Rob's Blog Archive

December 14, 2014

Tanner and Shoshone










It was late spring of 2006 when I drove down to Missoula International Airport to pick up a pair of two year olds.  Actually, Tanner had turned two and Shoshone hadn’t.  After getting both crates to my truck, I took the dogs out for a quick walk.  Tanner was easy.  Shone, however, was trying to get away from me.  It took a bit of skill to keep him in his collar, which was loose, but I managed.

It didn’t take long after their joining the Silly Lake Pack for Tanner to decide I was cool.  Shoshone took some convincing.  What finally did it was when we started training.  After only one or two hook-ups, however, he decided he loved me. 

My first impression was that the two youngsters were diametric opposites.  Shoshone was serious and intense.  Tanner seemed like a goofball.  The only thing that pointed to something other than this was that, during training runs, only Tanner would be trotting up to the same speed as Quid, and it did look to me like the two boys were competing to see who could hold off the longest before breaking into a lope. 

The runs that convinced Shoshone that I was cool were my first training runs for the 2007 Race to the Sky.  During that race, Jake, Shoshone, and Tanner, particularly, stood out.  Shoshone and Jake---Shone was two and a half at the time--had led most of the race.  Both did stints in single lead.  Tanner, continued to appear a happy go-lucky goof, but his tugline had been taut for more of the race than any of the other dogs on the team.  In subsequent years, I became convinced that adding Tanner and Shoshone, alone, was the biggest single season addition to my kennel I have had.

When I started skijoring again, the end of the 2012-2013 season, my first runs were with Tanner and Shone, and they didn’t disappoint.  We knocked off a sixteen and then a twenty-three mile run, and had no issues completing either.  Prior to that, the longest sled runs they had done were eighteen miles and part of a ten dog team, not a two dog team. 
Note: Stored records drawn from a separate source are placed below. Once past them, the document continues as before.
(** * adk-go: the turn runner and the agent-as-tool adapter

    A shallow embedding of [runner/runner.go] (package [runner]), of the
    agent tool (package [agenttool]) and of code around them (the REST
    handler that runs a turn, the helpers of the tests, the fake session
    service), with the properties the specification states about them and
    further properties read off the code.

    Conventions.
    - Go packages become modules: [genai], [model], [session], [agent],
      [parentmap], [runner], [agenttool], [handlers], [testutil], [fakes].
    - An [error] is its message; [fmt.Errorf("ctx: %w", err)] is
      concatenation.
    - A [*genai.Content] is an address ([loc]) into a heap of [Content]
      objects, so that the in-place update of [msg.Parts[i]] is visible to
      every holder of the pointer (the caller and the committed event).
    - Interface values of type [agent.Agent] are non-nil; the one place the
      source tests for nil ([findAgent]) takes an [option].
    - The collaborators (session service, artifact service, the caller that
      pulls from the iterator, the agent's own [Run]) are parameters; every
      call to them is recorded in an effect trace. *)

From Stdlib Require Import String List Bool Arith Lia DecimalString.
From stdpp Require Import base option list gmap strings fin_maps.

Local Open Scope string_scope.

#[local] Set Warnings "-register-all".

Definition error := string.

(** Address of a [genai.Content] object. *)
Abbreviation loc := positive.

(** [strings.HasPrefix(s, pre)] *)
Definition HasPrefix (s pre : string) : bool := String.prefix pre s.

(** [fmt.Errorf(prefix + ": %w", err)] *)
Definition Errorf (ctx : string) (err : error) : error := ctx ++ err.

(** [%d] of a non-negative index. *)
Definition fmt_d (i : nat) : string := NilZero.string_of_uint (Nat.to_uint i).

(* ------------------------------------------------------------------ *)
(** ** Data model *)

Module genai.

Record Blob := mkBlob { MIMEType : string; Data : list Byte.byte }.

(** Only the fields the runner reads or writes. *)
Record Part := mkPart { Text : string; InlineData : option Blob }.

(** [Parts] is a slice of pointers; none of them is nil. *)
Record Content := mkContent { Parts : list Part; Role : string }.

Definition NewPartFromText (t : string) : Part :=
  {| Text := t; InlineData := None |}.

Definition RoleUser : string := "user".

Definition NewContentFromText (t role : string) : Content :=
  {| Parts := [NewPartFromText t]; Role := role |}.

(** A schema is only passed along, never inspected here. *)
Inductive Schema :=
  mkSchema (Type_ : string) (Properties : list (string * Schema))
           (Required : list string).

Record FunctionDeclaration := mkFunctionDeclaration {
  Name : string;
  Description : string;
  Parameters : option Schema
}.

(** [FunctionDeclarations] is a slice: nil ([None]) differs from empty. *)
Record Tool := mkTool {
  FunctionDeclarations : option (list FunctionDeclaration)
}.

(** [Tools] is a slice of pointers to tools, some of which may be nil. *)
Record GenerateContentConfig := mkGenerateContentConfig {
  Tools : list (option loc)
}.

End genai.

Module model.

(** [Content] is a pointer; [nil] is [None]. *)
Record LLMResponse := mkLLMResponse { Content : option loc; Partial : bool }.

(** A bound model, as far as the runner looks at it: [Name()]. *)
Record LLM := mkLLM { Name : string }.

End model.

Module session.

Record Event := mkEvent {
  ID : string;
  InvocationID : string;
  Author : string;
  LLMResponse : option model.LLMResponse
}.

Definition with_Author (a : string) (e : Event) : Event :=
  {| ID := ID e; InvocationID := InvocationID e; Author := a;
     LLMResponse := LLMResponse e |}.

Definition with_LLMResponse (r : option model.LLMResponse) (e : Event) : Event :=
  {| ID := ID e; InvocationID := InvocationID e; Author := Author e;
     LLMResponse := r |}.

(** Modelled from the spec: [session.NewEvent] (package session is not
    part of the sources at hand).  An event "owning invocation id", with a
    newly drawn identifier, no author and no response yet. *)
Definition NewEvent (id invocationID : string) : Event :=
  {| ID := id; InvocationID := invocationID; Author := ""; LLMResponse := None |}.

(** What [sessionService.Get] hands back: identity and the event log. *)
Record Session := mkSession {
  SessionID : string;
  AppName : string;
  UserID : string;
  Events : list Event
}.

End session.

Module agent.

(** The facet [llminternal.Reveal] exposes for an LLM agent. *)
Record LLMState := mkLLMState {
  Model : option model.LLM;
  DisallowTransferToParent : bool;
  DisallowTransferToPeers : bool;
  InputSchema : option genai.Schema;
  OutputSchema : option genai.Schema
}.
Last season, Shoshone continued to star, but Tanner started falling a little behind others.  Lolo, a half sibling and about a week older than Tanner, passed him up, as did Gaiya. 
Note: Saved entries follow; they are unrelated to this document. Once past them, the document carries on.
Lemma progress_step_ticks (w : World) (pid : Z) :
  ticks (_update_plan_progress clock w pid)
  = if mem_Z pid (plan_ids w) then S (ticks w) else ticks w.
Proof.
  unfold _update_plan_progress.
  destruct (first_plan w pid) as [p|] eqn:E.
  - apply first_plan_some in E. destruct E as [Hin E].
    replace (mem_Z pid (plan_ids w)) with true; [reflexivity|].
    symmetry. apply mem_Z_In. unfold plan_ids. rewrite <- E. now apply in_map.
  - apply first_plan_none in E. apply mem_Z_not_In in E. now rewrite E.
Qed.

Lemma progress_step_plans (w : World) (pid : Z) :
  plan_key_ok w ->
  plans (_update_plan_progress clock w pid)
  = map (recompute w pid (clock (ticks w))) (plans w).
Proof.
  intros Hk. unfold _update_plan_progress.
  destruct (first_plan w pid) as [p|] eqn:E.
  - simpl. unfold plan_has_id.
    now rewrite (update_first_by_key PlanModel.id pid _ (plans w) Hk).
  - rewrite <- (map_id (plans w)) at 1. apply map_ext_in.
    intros q Hq. unfold recompute.
    pose proof (find_none _ _ E q Hq) as F. unfold plan_has_id in F.
    now rewrite F.
Qed.

Lemma recompute_id (w : World) (pid t : Z) (p : PlanModel.t) :
  PlanModel.id (recompute w pid t p) = PlanModel.id p.
Proof. unfold recompute. now destruct (PlanModel.id p =? pid). Qed.

Lemma progress_step_key (w : World) (pid : Z) :
  plan_key_ok w -> plan_ids (_update_plan_progress clock w pid) = plan_ids w.
Proof.
  intros Hk. unfold plan_ids. rewrite progress_step_plans by exact Hk.
  rewrite map_map. apply map_ext. intros p. apply recompute_id.
Qed.

Lemma progress_fold_tasks (pids : list Z) (w : World) :
  tasks (fold_left (_update_plan_progress clock) pids w) = tasks w.
Proof.
  revert w. induction pids as [|a rest IH]; intros w; simpl; [reflexivity|].
  rewrite IH. apply progress_step_tasks.
Qed.

(** The plans after a run of [_update_plan_progress] over [pids]. *)
Lemma progress_fold (pids : list Z) (w : World) :
  plan_key_ok w ->
  let w' := fold_left (_update_plan_progress clock) pids w in
  tasks w' = tasks w
  /\ plan_ids w' = plan_ids w
  /\ (ticks w <= ticks w')%nat
  /\ Forall2 (refreshed clock w pids (ticks w) (ticks w')) (plans w) (plans w').
Proof.
  revert w. induction pids as [|a rest IH]; intros w Hk; simpl.
  - repeat split; auto.
    apply Forall2_same. intros p _. unfold refreshed.
    split; [repeat split|]. split; [repeat split|].
    split; [intros []|reflexivity].
  - set (w1 := _update_plan_progress clock w a).
    assert (Hk1 : plan_key_ok w1).
    { unfold plan_key_ok, w1. now rewrite progress_step_key. }
    destruct (IH w1 Hk1) as (Ht & Hi & Hticks & HF).
    pose proof (progress_step_tasks w a) as Ht1. fold w1 in Ht1.
    pose proof (progress_step_ticks w a) as Htk1. fold w1 in Htk1.
    assert (Hle1 : (ticks w <= ticks w1)%nat).
    { rewrite Htk1. destruct (mem_Z a (plan_ids w)); lia. }
    split; [congruence|].
    split; [rewrite Hi; unfold w1; now apply progress_step_key|].
    split; [lia|].
    pose proof (progress_step_plans w a Hk) as Hp1. fold w1 in Hp1.
    rewrite Hp1 in HF.
    apply (proj1 (Forall2_map_left _ (recompute w a (clock (ticks w)))
                    (plans w) _)) in HF.
    eapply Forall2_weaken; [|exact HF].
    intros p p' Hp (Hid & Htxt & Hin & Hout).
    rewrite recompute_id in Hin, Hout.
    assert (Hrec : same_plan_identity p (recompute w a (clock (ticks w)) p)
                   /\ same_plan_text p (recompute w a (clock (ticks w)) p)).
    { unfold recompute. destruct (PlanModel.id p =? a); repeat split. }
    destruct Hrec as [Hrid Hrtxt].
    unfold refreshed.
    split.
    { unfold same_plan_identity in *. intuition congruence. }
    split.
    { unfold same_plan_text in *. intuition congruence. }
    destruct (progress_same_tasks w w1 (PlanModel.id p) Ht1) as [ET EC].
    split.
    + intros Hmem.
      destruct (in_dec Z.eq_dec (PlanModel.id p) rest) as [Hr|Hr].
      * destruct (Hin Hr) as (H1 & H2 & k & Hk' & H3).
        rewrite <- ET, <- EC. repeat split; auto.
        exists k. split; [lia | exact H3].
      * destruct Hmem as [Ea|Hr']; [|contradiction].
        rewrite (Hout Hr). unfold recompute.
        rewrite <- Ea, Z.eqb_refl. simpl.
        repeat split; auto.
        exists (ticks w). split; [|reflexivity].
        assert (Hm : mem_Z a (plan_ids w) = true).
        { apply mem_Z_In. rewrite Ea. unfold plan_ids. now apply in_map. }
        rewrite Hm in Htk1. lia.
    + intros Hnot.
      assert (Ha : PlanModel.id p <> a) by (intros E; apply Hnot; now left).
      assert (Hr : ~ In (PlanModel.id p) rest) by (intros E; apply Hnot; now right).
      rewrite (Hout Hr). unfold recompute.
      apply Z.eqb_neq in Ha. now rewrite Ha.
Qed.

End ProgressFacts.

(** ** update_task_status *)

Section StatusFacts.

Variable clock : nat -> Z.

Lemma set_task_status_identity (s : string) (t0 : Z) (c : option Z)
  (t : TaskModel.t) :
  same_task_identity t (set_task_status s t0 c t).
Proof. repeat split. Qed.

Lemma filter_nil_forall {A : Type} (f : A -> bool) (l : list A) :
  filter f l = [] <-> (forall x, In x l -> f x = false).
Proof.
  split.
  - intros E x Hx. destruct (f x) eqn:F; [|reflexivity].
    assert (H : In x (filter f l)) by (apply filter_In; auto).
    rewrite E in H. contradiction.
  - intros H. induction l as [|y l IH]; simpl; [reflexivity|].
    rewrite (H y (or_introl eq_refl)). apply IH.
    intros x Hx. apply H. now right.
Qed.

(** [update_task_status] when some row matches: the tables it leaves. *)
Lemma update_task_status_matched (w : World) (task_ids : list Z)
  (status : TaskStatus) (notes : option string) :
  filter (targeted task_ids) (tasks w) <> [] ->
  update_task_status clock w task_ids status notes
  = (true,
     fold_left (_update_plan_progress clock)
       (distinct (map TaskModel.plan_id (filter (targeted task_ids) (tasks w))))
       (mkWorld (plans w)
          (map (fun t =>
                  if targeted task_ids t
                  then set_task_status (TaskStatus_value status) (clock (ticks w))
                         (if TaskStatus_eqb status COMPLETED
                          then Some (clock (ticks w)) else None) t
                  else t) (tasks w))
          (S (ticks w)))).
Proof.
  intros Hne. unfold update_task_status. simpl.
  destruct (filter (targeted task_ids) (tasks w)); [contradiction|reflexivity].
Qed.

Lemma update_task_status_unmatched (w : World) (task_ids : list Z)
  (status : TaskStatus) (notes : option string) :
  filter (targeted task_ids) (tasks w) = [] ->
  update_task_status clock w task_ids status notes
  = (false, mkWorld (plans w) (tasks w) (S (ticks w))).
Proof.
  intros E. unfold update_task_status. simpl. now rewrite E.
Qed.

(** The tasks table after [update_task_status], matched or not. *)
Lemma update_task_status_tasks (w : World) (task_ids : list Z)
  (status : TaskStatus) (notes : option string) :
  tasks (snd (update_task_status clock w task_ids status notes))
  = map (fun t =>
           if targeted task_ids t
           then set_task_status (TaskStatus_value status) (clock (ticks w))
                  (if TaskStatus_eqb status COMPLETED
                   then Some (clock (ticks w)) else None) t
           else t) (tasks w).
Proof.
  destruct (filter (targeted task_ids) (tasks w)) eqn:E.
  - rewrite update_task_status_unmatched by exact E. simpl.
    rewrite <- (map_id (tasks w)) at 1. apply map_ext_in.
    intros t Ht. apply filter_nil_forall with (x := t) in E; [|exact Ht].
    now rewrite E.
  - rewrite update_task_status_matched by (rewrite E; discriminate).
    simpl snd. now rewrite progress_fold_tasks.
Qed.

End StatusFacts.

(** The effect of [update_task_status], the recount written with the
    store's own counting functions. *)
Lemma update_task_status_effect
  (clock : nat -> Z) (w : World) (task_ids : list Z) (status : TaskStatus)
  (notes : option string) :
  plan_key_ok w ->
  let T := clock (ticks w) in
  let result := update_task_status clock w task_ids status notes in
  let w' := snd result in
  let matched (t : TaskModel.t) := In (TaskModel.id t) task_ids in
  let touched (pid : Z) :=
    exists t, In t (tasks w) /\ matched t /\ TaskModel.plan_id t = pid in
  ((forall t, In t (tasks w) -> ~ matched t) ->
   fst result = false /\ plans w' = plans w /\ tasks w' = tasks w)
  /\ ((exists t, In t (tasks w) /\ matched t) ->
      fst result = true
      /\ Forall2
           (fun t t' =>
              same_task_identity t t'
              /\ (matched t ->
                  TaskModel.status t' = TaskStatus_value status
                  /\ TaskModel.updated_at t' = T
                  /\ (status = COMPLETED -> TaskModel.completed_at t' = Some T)
                  /\ (status <> COMPLETED ->
                      TaskModel.completed_at t' = TaskModel.completed_at t))
              /\ (~ matched t -> t' = t))
           (tasks w) (tasks w')
      /\ Forall2
           (fun p p' =>
              same_plan_identity p p'
              /\ same_plan_text p p'
              /\ (touched (PlanModel.id p) ->
                  PlanModel.total_tasks p' = progress_total w' (PlanModel.id p)
                  /\ PlanModel.completed_tasks p'
                     = progress_completed w' (PlanModel.id p)
                  /\ exists k, (ticks w < k < ticks w')%nat
                               /\ PlanModel.updated_at p' = clock k)
              /\ (~ touched (PlanModel.id p) -> p' = p))
           (plans w) (plans w')).
Proof.
  intros Hk T result w' matched touched.
  assert (Hm : forall t, targeted task_ids t = true <-> matched t).
  { intros t. unfold targeted, matched. apply mem_Z_In. }
  split.
  - intros Hnone.
    assert (E : filter (targeted task_ids) (tasks w) = []).
    { apply filter_nil_forall. intros t Ht.
      destruct (targeted task_ids t) eqn:F; [|reflexivity].
      apply Hm in F. now apply Hnone in F. }
    unfold w', result. rewrite update_task_status_unmatched by exact E.
    repeat split.
  - intros (t0 & Ht0 & Hmt0).
    assert (Hne : filter (targeted task_ids) (tasks w) <> []).
    { intros E. apply filter_nil_forall with (x := t0) in E; [|exact Ht0].
      apply Hm in Hmt0. congruence. }
    pose proof (update_task_status_tasks clock w task_ids status notes) as Htasks.
    fold result in Htasks. fold w' in Htasks.
    split; [unfold result; now rewrite update_task_status_matched|].
    split.
    + rewrite Htasks. apply Forall2_map_right. intros t Ht.
      destruct (targeted task_ids t) eqn:F.
      * split; [apply set_task_status_identity|]. split.
        -- intros _. simpl. repeat split.
           ++ intros ->. reflexivity.
           ++ intros Hs. destruct status; try reflexivity. congruence.
        -- intros Hn. apply Hm in F. contradiction.
      * split; [repeat split|]. split; [|reflexivity].
        intros Hyes. apply Hm in Hyes. congruence.
    + unfold w', result. rewrite update_task_status_matched by exact Hne.
      simpl snd.
      set (w2 := mkWorld (plans w) _ (S (ticks w))).
      set (pids := distinct _).
      assert (Hk2 : plan_key_ok w2) by exact Hk.
      destruct (progress_fold clock pids w2 Hk2) as (Ht & _ & Htk & HF).
      eapply Forall2_weaken; [|exact HF].
      intros p p' Hp (Hid & Htxt & Hin & Hout).
      assert (Htouch : touched (PlanModel.id p) <-> In (PlanModel.id p) pids).
      { unfold pids, touched. rewrite distinct_In, in_map_iff. split.
        - intros (t & Ht' & Hmt & Hpid). exists t. split; [exact Hpid|].
          apply filter_In. split; [exact Ht'|]. now apply Hm.
        - intros (t & Hpid & Hf). apply filter_In in Hf. destruct Hf as [Ht' F].
          exists t. repeat split; auto. now apply Hm. }
      split; [exact Hid|]. split; [exact Htxt|]. split.
      * intros Hto. apply Htouch in Hto.
        destruct (Hin Hto) as (H1 & H2 & k & Hrange & H3).
        destruct (progress_same_tasks _ _ (PlanModel.id p) Ht) as [ET EC].
        rewrite ET, EC. repeat split; auto.
        exists k. split; [simpl in Hrange; lia | exact H3].
      * intros Hnt. apply Hout. intros Hin'. apply Hnt. now apply Htouch.
Qed.

Lemma progress_total_count (w : World) (pid : Z) :
  progress_total w pid
  = Z.of_nat
      (List.length
         (filter (fun t => (TaskModel.plan_id t =? pid)
                           && negb (String.eqb (TaskModel.status t) "deleted"))
            (tasks w))).
Proof. reflexivity. Qed.

Lemma progress_completed_count (w : World) (pid : Z) :
  progress_completed w pid
  = Z.of_nat
      (List.length
         (filter (fun t => (TaskModel.plan_id t =? pid)
                           && String.eqb (TaskModel.status t) "completed")
            (tasks w))).
Proof.
  unfold progress_completed, progress_rows.
  induction (tasks w) as [|t rest IH]; [reflexivity|].
  cbn [filter]. unfold owned_by, not_deleted, is_completed_row in *.
  destruct (TaskModel.plan_id t =? pid); cbn [andb]; [|exact IH].
  destruct (String.eqb (TaskModel.status t) "completed") eqn:E1,
           (String.eqb (TaskModel.status t) "deleted") eqn:E2; cbn [negb].
  - apply String.eqb_eq in E1, E2. rewrite E1 in E2. discriminate.
  - cbn [fold_right List.length]. rewrite E1, IH, Nat2Z.inj_succ. lia.
  - exact IH.
  - cbn [fold_right]. rewrite E1, IH. lia.
Qed.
This year, few of Tanner’s runs have been very good.  In the middle of the sequence of runs we’ve done, he came down with idiopathic vestibular disorder, canine vertigo.  The runs before he started showing symptoms, may well have been degraded by the condition.  After the time off, I carefully tried to get him back on the A-Team, but it hasn’t worked.  I’m not sure if it’s residual problems from his condition, or aging relative to others---the dogs certainly do age differently---but he has dropped behind several dogs he easily beat a couple of years ago.

And with this, I’ve moved him over to the B-Team.  With these guys, he should do fine.  He has a lot more mileage than they do, and he’s still faster than their pace.  He also gives me a third dog I can rotate into the B-Team wheel and a fourth dog I can throw into lead, though I will have to be careful about that. 

At ten and a half, the fact that Tanner no longer makes the A-Team has been much easier to watch than what’s happened to some of my other dogs.  The reality is he’s just had trouble keeping up, but with a slower pace, I expect him to do well.  There hasn’t been any real sign of a gait issue that would indicate either arthritis or spinal problems, both of which I’ve also seen in my dogs as they’ve grown older.  And, of course, ten and a half is roughly the equivalent of a sixty-six year old person---he really isn’t a youngster. 

Moving Tanner to the B-team does remind me that my time with my dogs is limited.  They are all getting old.  It also reminds me of the nicety of having a an A-team and a B-team or, more accurately, a B-team and a C-team.  I’m not selling my dogs to a different kennel, or retiring them, the two normal procedures for racing kennels. I am watching them grow old and I am running them and we, the Silly Lake Pack, are all enjoying it.  Bring on the snow!